#### [Task to complete]
Starting with the line containing "Lemma runs_msr r" and going on through the line containing "rewrite Hf, Ha", return the lines of the data below exactly, and only those.

::: Given information

Lemma set_bit_testbit b old k i :
  0 <= old < 2 ^ 32 -> 0 <= k < 32 -> 0 <= i ->
  Z.testbit (set_bit b old k) i = if i =? k then b else Z.testbit old i.
Proof.
  intros Ho Hk Hi.
  assert (Hm : Z.testbit (u32 (Z.shiftl 1 k)) i = (i =? k)).
  { rewrite wrap_testbit, Z.shiftl_spec by lia. destruct (Z.ltb_spec i 32), (Z.eqb_spec i k); cbn [andb]; try lia.
    - subst. by rewrite Z.sub_diag.
    - destruct (Z.ltb_spec i k); [by rewrite Z.testbit_neg_r by lia|].
      replace 1 with (2 ^ 0) by done. rewrite Z.pow2_bits_false by lia. done. }
  unfold set_bit. destruct b; [rewrite Z.lor_spec, Hm|rewrite Z.land_spec, bnot_testbit, Hm by lia];
    destruct (Z.eqb_spec i k); cbn [negb]; rewrite ?orb_true_r, ?orb_false_r, ?andb_false_r; try done.
  destruct (Z.ltb_spec i 32); cbn [andb]; rewrite ?andb_true_r, ?andb_false_r; [done|].
  symmetry. apply (testbit_high 32); lia.
Qed.

#[global] Instance gic_traced {D} : Traced (gic D) := fun s => trace (gio s).

(** * Runs of the driver *)

Section Runs.
Context {D : Type} `{Hardware D} `{Config}.

(** The driver's own state is as before. *)
Definition same_state (s s' : gic D) : Prop :=
  gicd s' = gicd s /\ gicrs s' = gicrs s /\ irqs s' = irqs s /\ gicd_init_once s' = gicd_init_once s.

#[global] Instance same_state_preorder : PreOrder same_state.
Proof. split; [by intros s|]. intros a b c (? & ? & ? & ?) (? & ? & ? & ?). unfold same_state. by split_and!; etrans. Qed.

Lemma runs_read32 a s : exists v s', runs (hw (read32 a)) s v s' [ERead 4 a v] /\
  0 <= v < 2 ^ 32 /\ same_state s s'.
Proof.
  eexists _, _. split; [split; [reflexivity|reflexivity]|]. split; [apply wrap_range; lia|done].
Qed.

Lemma runs_write32 a v s : exists s', runs (hw (write32 a v)) s tt s' [EWrite 4 a (u32 v)] /\ same_state s s'.
Proof. eexists. by repeat split. Qed.

Lemma runs_write64 a v s : exists s', runs (hw (write64 a v)) s tt s' [EWrite 8 a (u64 v)] /\ same_state s s'.
Proof. eexists. by repeat split. Qed.

Lemma runs_barrier b s : exists s', runs (hw (barrier b)) s tt s' [EBarrier b] /\ same_state s s'.
Proof. eexists. by repeat split. Qed.

Lemma runs_mrs r s : exists v s', runs (hw (read_sysreg r)) s v s' [EMrs r v] /\ same_state s s'.
Proof. eexists _, _. by repeat split. Qed.

Lemma runs_msr r v s : exists s', runs (hw (write_sysreg r v)) s tt s' [EMsr r (u64 v)] /\ same_state s s'.
Proof. eexists. by repeat split. Qed.

(** Reading MPIDR to find the CPU. *)
Lemma runs_cpu_id s : exists v s', runs (hw cpu_id) s (Z.land v 0xFF) s' [EMrs "MPIDR_EL1" v] /\ same_state s s'.
Proof. eexists _, _. by repeat split. Qed.

Lemma runs_pr fmt args s :
  scan_ok fmt (length args) = true ->
  exists s' t, runs (pr fmt args) s tt s' (EPutc <$> t) /\ same_state s s'.
Proof.
  intros Hscan. apply scan_ok_Some in Hscan as [items Hscan].
  apply scan_sound in Hscan as (Hf & Ha & Hv).
  destruct (@vprintf_emits (io D) (io_output_from (gio s)) items (gio s) Hv) as (t' & E & (t & Ht & _) & _).
  { exists []. by rewrite app_nil_r. }
  rewrite Hf, Ha in E. change (vprintf (str fmt) (AInt <$> args) (gio s) = Ok 0 t') in E.
  exists (set_gio s t'), t. split; [split|done].
  - unfold pr, hw, printf, zoom, mbind, M_bind. by rewrite E.
  - exact Ht.
Qed.

(** A poll of one register bit, as the driver's three wait loops make it. *)
Lemma runs_spin n a bit (cond : M (gic D) bool) s :
  (forall t, same_state s t ->
     cond t = (v ← hw (read32 a); mret (truth (Z.land v bit))) t) ->
  settles n a bit (dev (gio s)) ->
  exists s' l, runs (spin_while n cond) s tt s' l /\ same_state s s' /\ effects l = [].
Proof.
  revert s. induction n as [|n IH]; intros s Hcond Hset; cbn [settles spin_while] in *;
    set (v := u32 (fst (mmio_read 4 a (dev (gio s))))) in *;
    set (s1 := set_gio s (Build_io (snd (mmio_read 4 a (dev (gio s)))) (trace (gio s) ++ [ERead 4 a v])));
    assert (E : cond s = Ok (truth (Z.land v bit)) s1) by (by rewrite Hcond).
  - destruct Hset as [Hset|[]]. rewrite Hset in E. exists s1, [ERead 4 a v].
    split; [split; [by mstep E|done]|split; done].
  - destruct Hset as [Hset|Hset].
    + rewrite Hset in E. exists s1, [ERead 4 a v].
      split; [split; [by mstep E|done]|split; done].
    + destruct (truth _) eqn:Ht.
      * destruct (IH s1) as (s2 & l & [E2 T2] & Hs2 & Hl);
          [intros t Ht'; by apply Hcond|done|].
        exists s2, (ERead 4 a v :: l).
        split; [split; [by mstep E|]|split; [done|done]]. rewrite T2. cbn. by rewrite <- app_assoc.
      * exists s1, [ERead 4 a v].
        split; [split; [by mstep E|done]|split; [done|done]].
Qed.
End Runs.

Section Distributor.
Context {D : Type} `{Hardware D} `{Config}.

(** The distributor's write-pending wait ends on any hardware state. *)
Definition gicd_settles (regs : Z) : Prop :=
  forall d : D, settles patience (regs + D_STATUSR) GICD_CTLR_RWP d.

Lemma require_gicd_regs_run (s : gic D) :
  gicd_regs (gicd s) <> 0 -> require_gicd_regs s = Ok (gicd_regs (gicd s)) s.
Proof.
  intros Hr. unfold require_gicd_regs. rewrite bind_gets.
  by rewrite (proj2 (Z.eqb_neq _ _) Hr).
Qed.

Lemma runs_require (s : gic D) :
  gicd_regs (gicd s) <> 0 -> runs require_gicd_regs s (gicd_regs (gicd s)) s [].
Proof. intros Hr. split; [by apply require_gicd_regs_run|by rewrite app_nil_r]. Qed.

Lemma runs_gicd_wait (s : gic D) :
  gicd_regs (gicd s) <> 0 -> gicd_settles (gicd_regs (gicd s)) ->
  exists s' l, runs gicd_wait_rwp s tt s' l /\ same_state s s' /\ effects l = [].
Proof.
  intros Hr Hset. pose proof (runs_require s Hr) as R1.
  destruct (runs_barrier "isb" s) as (s1 & R2 & S1).
  destruct (runs_spin patience (gicd_regs (gicd s) + D_STATUSR) GICD_CTLR_RWP gicd_rwp s1)
    as (s2 & l & R3 & S2 & Hl); [|by apply Hset|].
  - intros t Ht. assert (Hg : gicd t = gicd s) by (destruct S1 as [<- _]; by destruct Ht as [<- _]).
    unfold gicd_rwp. rewrite (bind_Ok _ _ t (gicd_regs (gicd s)) t); [done|].
    rewrite <- Hg. apply require_gicd_regs_run. by rewrite Hg.
  - exists s2, ([] ++ [EBarrier "isb"] ++ l). split; [unfold gicd_wait_rwp; chain (R1, R2, R3)|].
    split; [by etrans|by rewrite !effects_app, Hl].
Qed.

(** The writes of the loop of gicd_init. *)
Fixpoint quiet_writes (k : nat) (i : Z) : list event :=
  match k with
  | O => []
  | Datatypes.S k' =>
      EWrite 4 (GICD_BASE + D_ICPENDR + 4 * (i + 1)) 0xFFFFFFFF ::
      EWrite 4 (GICD_BASE + D_ICACTIVER + 4 * (i + 1)) 0xFFFFFFFF ::
      EWrite 4 (GICD_BASE + D_ICENABLER + 4 * (i + 1)) 0xFFFFFFFF :: quiet_writes k' (i + 1)
  end.

Lemma runs_quiet_loop k i (s : gic D) :
  gicd_regs (gicd s) <> 0 -> gicd_settles (gicd_regs (gicd s)) ->
  exists s' l, runs (quiet_loop k i) s tt s' l /\ same_state s s' /\ effects l = quiet_writes k i.
Proof.
  revert i s. induction k as [|k IH]; intros i s Hr Hset.
  - exists s, []. split; [apply runs_ret|done].
  - cbn [quiet_loop quiet_writes].
    destruct (runs_write32 (GICD_BASE + D_ICPENDR + 4 * (i + 1)) 0xFFFFFFFF s) as (s1 & R1 & S1).
    destruct (runs_write32 (GICD_BASE + D_ICACTIVER + 4 * (i + 1)) 0xFFFFFFFF s1) as (s2 & R2 & S2).
    destruct (runs_write32 (GICD_BASE + D_ICENABLER + 4 * (i + 1)) 0xFFFFFFFF s2) as (s3 & R3 & S3).
    assert (S03 : same_state s s3) by (do 2 (etrans; [eassumption|]); eassumption).
    assert (Hg : gicd s3 = gicd s) by apply S03.
    destruct (runs_gicd_wait s3) as (s4 & l4 & R4 & S4 & E4); [by rewrite Hg|by rewrite Hg|].
    assert (Hg4 : gicd s4 = gicd s) by (destruct S4 as [-> _]; done).
    destruct (IH (i + 1) s4) as (s5 & l5 & R5 & S5 & E5); [by rewrite Hg4|by rewrite Hg4|].
    eexists s5, _. split; [chain (R1, R2, R3, R4, R5)|]. split; [by do 2 (etrans; [eassumption|])|].
    rewrite !effects_app, E4, E5. done.
Qed.

Lemma runs_show (s : gic D) :
  exists s' t, runs gicv3_show_distributor s tt s' (EPutc <$> t) /\ same_state s s'.
Proof.
  unfold gicv3_show_distributor. set (g := gicd s).
  destruct (runs_pr (ln "GICD: gicd_regs=0x%lx") [gicd_regs g] s ltac:(vm_compute; reflexivity)) as (s1 & t1 & R1 & S1).
  destruct (runs_pr (ln "GICD: itlinesnumber=%u, spi_count=%u, cpunumber=%u" +:+
      ln "securityextn=%u, mbis=%u, lpis=%u, num_lpis=%u, a3v=%u, no1n=%u")
     [itlinesnumber g; spi_count g; cpunumber g; securityextn g; mbis g; lpis g; num_lpis g;
      a3v g; no1n g] s1 ltac:(vm_compute; reflexivity)) as (s2 & t2 & R2 & S2).
  destruct (runs_pr (ln "GICD: implementer=0x%x, revision=%u, variant=%u, productid=0x%x")
     [implementer g; revision g; variant g; productid g] s2 ltac:(vm_compute; reflexivity)) as (s3 & t3 & R3 & S3).
  destruct (runs_pr (ln "GICD: ds=%u, enable_grp0=%u, enable_grp1=%u, are=%u")
     [ds g; enable_grp0 g; enable_grp1 g; are g] s3 ltac:(vm_compute; reflexivity)) as (s4 & t4 & R4 & S4).
  destruct (runs_pr (ln "GICD: e1nwf=%u") [e1nwf g] s4 ltac:(vm_compute; reflexivity)) as (s5 & t5 & R5 & S5).
  pose proof (runs_gets gicd s) as R0. fold g in R0.
  exists s5, ([] ++ t1 ++ t2 ++ t3 ++ t4 ++ t5). split.
  - rewrite !fmap_app. chain (R0, R1, R2, R3, R4, R5).
  - do 4 (etrans; [eassumption|]). done.
Qed.

(** The distributor context after the attributes have been read. *)
Definition gicd_attributes (typer iidr : Z) (g : gicd_context) : gicd_context :=
  let g1 := with_typer typer (with_gicd_regs GICD_BASE g) in
  with_config 0 1 0 0 (ds g1) (with_iidr iidr g1).

Lemma same_gicd (s s' : gic D) : same_state s s' -> gicd s' = gicd s.
Proof. by intros [? _]. Qed.

Lemma runs_gicd_init (s : gic D) :
  gicd_settles GICD_BASE ->
  exists typer iidr ctrl s' l,
    0 <= typer < 2 ^ 32 /\ 0 <= iidr < 2 ^ 32 /\ 0 <= ctrl < 2 ^ 32 /\
    runs gicd_init s 0 s' l /\
    take 2 l = [ERead 4 (GICD_BASE + D_TYPER) typer; ERead 4 (GICD_BASE + D_IIDR) iidr] /\
    ERead 4 (GICD_BASE + D_CTLR) ctrl ∈ l /\
    effects l = EWrite 4 (GICD_BASE + D_CTLR) GICD_CTLR_ENABLE_GRP1 ::
                quiet_writes (Z.to_nat (field typer 0 0x1F)) 0 /\
    gicd s' = with_ctlr ctrl (gicd_attributes typer iidr (gicd s)) /\
    gicrs s' = gicrs s /\ irqs s' = irqs s /\ gicd_init_once s' = gicd_init_once s.
Proof.
  intros Hset.
  pose proof (runs_modify (set_gicd (with_gicd_regs GICD_BASE)) s eq_refl) as R1.
  destruct (runs_read32 (GICD_BASE + D_TYPER) (set_gicd (with_gicd_regs GICD_BASE) s))
    as (typer & s2 & R2 & Ht & S2).
  pose proof (runs_modify (set_gicd (with_typer typer)) s2 eq_refl) as R3.
  destruct (runs_read32 (GICD_BASE + D_IIDR) (set_gicd (with_typer typer) s2)) as (iidr & s4 & R4 & Hi & S4).
  pose proof (runs_modify (set_gicd (fun g => with_config 0 1 0 0 (ds g) (with_iidr iidr g))) s4 eq_refl) as R5.
  set (s5 := set_gicd _ s4) in *.
  assert (G5 : gicd s5 = gicd_attributes typer iidr (gicd s)).
  { unfold s5. cbn [gicd set_gicd]. rewrite (same_gicd _ _ S4). cbn [gicd set_gicd].
    rewrite (same_gicd _ _ S2). done. }
  destruct (runs_pr (ln "GICv3 Distributor init: 0x%lx") [GICD_BASE + D_CTLR] s5
    ltac:(vm_compute; reflexivity)) as (s6 & t6 & R6 & S6).
  pose proof (runs_gets gicd s6) as R7. rewrite (same_gicd _ _ S6), G5 in R7.
  destruct (runs_write32 (GICD_BASE + D_CTLR) 2 s6) as (s8 & R8 & S8).
  assert (G8 : gicd s8 = gicd_attributes typer iidr (gicd s)).
  { by rewrite (same_gicd _ _ S8), (same_gicd _ _ S6). }
  destruct (runs_gicd_wait s8) as (s9 & l9 & R9 & S9 & E9); [by rewrite G8|by rewrite G8|].
  destruct (runs_read32 (GICD_BASE + D_CTLR) s9) as (ctrl & s10 & R10 & Hc & S10).
  pose proof (runs_modify (set_gicd (with_ctlr ctrl)) s10 eq_refl) as R11.
  set (s11 := set_gicd _ s10) in *.
  assert (G11 : gicd s11 = with_ctlr ctrl (gicd_attributes typer iidr (gicd s))).
  { unfold s11. cbn [gicd set_gicd]. by rewrite (same_gicd _ _ S10), (same_gicd _ _ S9), G8. }
  pose proof (runs_gets gicd s11) as R12.
  destruct (runs_quiet_loop (Z.to_nat (itlinesnumber (gicd s11))) 0 s11)
    as (s13 & l13 & R13 & S13 & E13); [by rewrite G11|by rewrite G11|].
  destruct (runs_barrier "isb" s13) as (s14 & R14 & S14).
  destruct (runs_pr (ln "gicd init done!") [] s14 ltac:(vm_compute; reflexivity)) as (s15 & t15 & R15 & S15).
  destruct (runs_show s15) as (s16 & t16 & R16 & S16).
  pose proof (runs_ret 0 s16) as R17.
  exists typer, iidr, ctrl, s16.
  eexists ([] ++ [ERead 4 (GICD_BASE + D_TYPER) typer] ++ [] ++ [ERead 4 (GICD_BASE + D_IIDR) iidr] ++ [] ++ _).
  split; [done|]. split; [done|]. split; [done|]. split; [|split; [|split; [|split]]].
  - unfold gicd_init. chain (R1, R2, R3, R4, R5, R6, R7, R8, R9, R10, R11, R12, R13, R14, R15, R16, R17).
  - done.
  - rewrite !elem_of_app, !list_elem_of_singleton. tauto.
  - rewrite !effects_app, !effects_putc, E9, E13. rewrite G11. cbn [itlinesnumber with_ctlr with_config
      gicd_attributes with_iidr with_typer]. by rewrite !app_nil_r.
  - assert (S : same_state s11 s16) by (do 3 (etrans; [eassumption|]); done).
    destruct S as (-> & -> & -> & ->). rewrite G11. split; [done|].
    unfold s11. cbn [gicrs irqs gicd_init_once set_gicd].
    assert (S : same_state s5 s10) by (do 3 (etrans; [eassumption|]); done).
    destruct S as (_ & -> & -> & ->). unfold s5. cbn [gicrs irqs gicd_init_once set_gicd].
    destruct S4 as (_ & -> & -> & ->). cbn [gicrs irqs gicd_init_once set_gicd].
    by destruct S2 as (_ & -> & -> & ->).
Qed.
End Distributor.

::::::

#### [Output of the task]
Lemma runs_msr r v s : exists s', runs (hw (write_sysreg r v)) s tt s' [EMsr r (u64 v)] /\ same_state s s'.
Proof. eexists. by repeat split. Qed.

(** Reading MPIDR to find the CPU. *)
Lemma runs_cpu_id s : exists v s', runs (hw cpu_id) s (Z.land v 0xFF) s' [EMrs "MPIDR_EL1" v] /\ same_state s s'.
Proof. eexists _, _. by repeat split. Qed.

Lemma runs_pr fmt args s :
  scan_ok fmt (length args) = true ->
  exists s' t, runs (pr fmt args) s tt s' (EPutc <$> t) /\ same_state s s'.
Proof.
  intros Hscan. apply scan_ok_Some in Hscan as [items Hscan].
  apply scan_sound in Hscan as (Hf & Ha & Hv).
  destruct (@vprintf_emits (io D) (io_output_from (gio s)) items (gio s) Hv) as (t' & E & (t & Ht & _) & _).
  { exists []. by rewrite app_nil_r. }
  rewrite Hf, Ha in E. change (vprintf (str fmt) (AInt <$> args) (gio s) = Ok 0 t') in E.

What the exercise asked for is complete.